◆ Excerpted records ◆

(* ===== verification/Peerset.v ===== *)
(** * Peer set manager (src/client/peerset/src/lib.rs)

    The strategy that decides which nodes the network should be connected to.
    Handlers return [Panic] where the code would unwind, and also where a loop
    would run out of fuel; the theorems exclude both. *)
From stdpp Require Import strings.
From S2P Require Import Prelude PeersState.

Local Open Scope Z_scope.

Definition BANNED_THRESHOLD : Z := 82 * Z.quot (- 2 ^ 31) 100.
Definition DISCONNECT_REPUTATION_CHANGE : Z := -256.
Definition RESERVED_NODES : string := "reserved".
(** 3600 seconds, in nanoseconds. *)
Definition FORGET_AFTER : Z := 3600 * 10 ^ 9.

Record ReputationChange : Type := MkReputationChange {
  value : Z;
  reason : string;
}.

Definition new_fatal (r : string) : ReputationChange := MkReputationChange (- 2 ^ 31) r.

(** [Duration::as_secs] *)
Definition as_secs (d : Z) : Z := d / 10 ^ 9.

(** One second of fading of a reputation. *)
Definition reput_tick (reput : Z) : Z :=
  let diff := Z.quot reput 50 in
  let diff :=
    if (diff =? 0) && (reput <? 0) then -1
    else if (diff =? 0) && (0 <? reput) then 1
    else diff in
  saturate (reput - diff).

Section peerset.
Context {PeerId : Type} `{Countable PeerId}.

Inductive Action : Type :=
| AddReservedPeer (p : PeerId)
| RemoveReservedPeer (p : PeerId)
| SetReservedOnly (b : bool)
| ReportPeer (p : PeerId) (c : ReputationChange)
| SetPriorityGroup (g : string) (ps : gset PeerId)
| AddToPriorityGroup (g : string) (p : PeerId)
| RemoveFromPriorityGroup (g : string) (p : PeerId).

◆ Task to carry out ◆
Nothing in the entries may change. Retype them all.

◆ Task response ◆
(* ===== verification/Peerset.v ===== *)
(** * Peer set manager (src/client/peerset/src/lib.rs)

    The strategy that decides which nodes the network should be connected to.
    Handlers return [Panic] where the code would unwind, and also where a loop
    would run out of fuel; the theorems exclude both. *)
From stdpp Require Import strings.
From S2P Require Import Prelude PeersState.

Local Open Scope Z_scope.

Definition BANNED_THRESHOLD : Z := 82 * Z.quot (- 2 ^ 31) 100.
Definition DISCONNECT_REPUTATION_CHANGE : Z := -256.
Definition RESERVED_NODES : string := "reserved".
(** 3600 seconds, in nanoseconds. *)
Definition FORGET_AFTER : Z := 3600 * 10 ^ 9.

Record ReputationChange : Type := MkReputationChange {
  value : Z;
  reason : string;
}.

Definition new_fatal (r : string) : ReputationChange := MkReputationChange (- 2 ^ 31) r.

(** [Duration::as_secs] *)
Definition as_secs (d : Z) : Z := d / 10 ^ 9.

(** One second of fading of a reputation. *)
Definition reput_tick (reput : Z) : Z :=
  let diff := Z.quot reput 50 in
  let diff :=
    if (diff =? 0) && (reput <? 0) then -1
    else if (diff =? 0) && (0 <? reput) then 1
    else diff in
  saturate (reput - diff).

Section peerset.
Context {PeerId : Type} `{Countable PeerId}.

Inductive Action : Type :=
| AddReservedPeer (p : PeerId)
| RemoveReservedPeer (p : PeerId)
| SetReservedOnly (b : bool)
| ReportPeer (p : PeerId) (c : ReputationChange)
| SetPriorityGroup (g : string) (ps : gset PeerId)
| AddToPriorityGroup (g : string) (p : PeerId)
| RemoveFromPriorityGroup (g : string) (p : PeerId).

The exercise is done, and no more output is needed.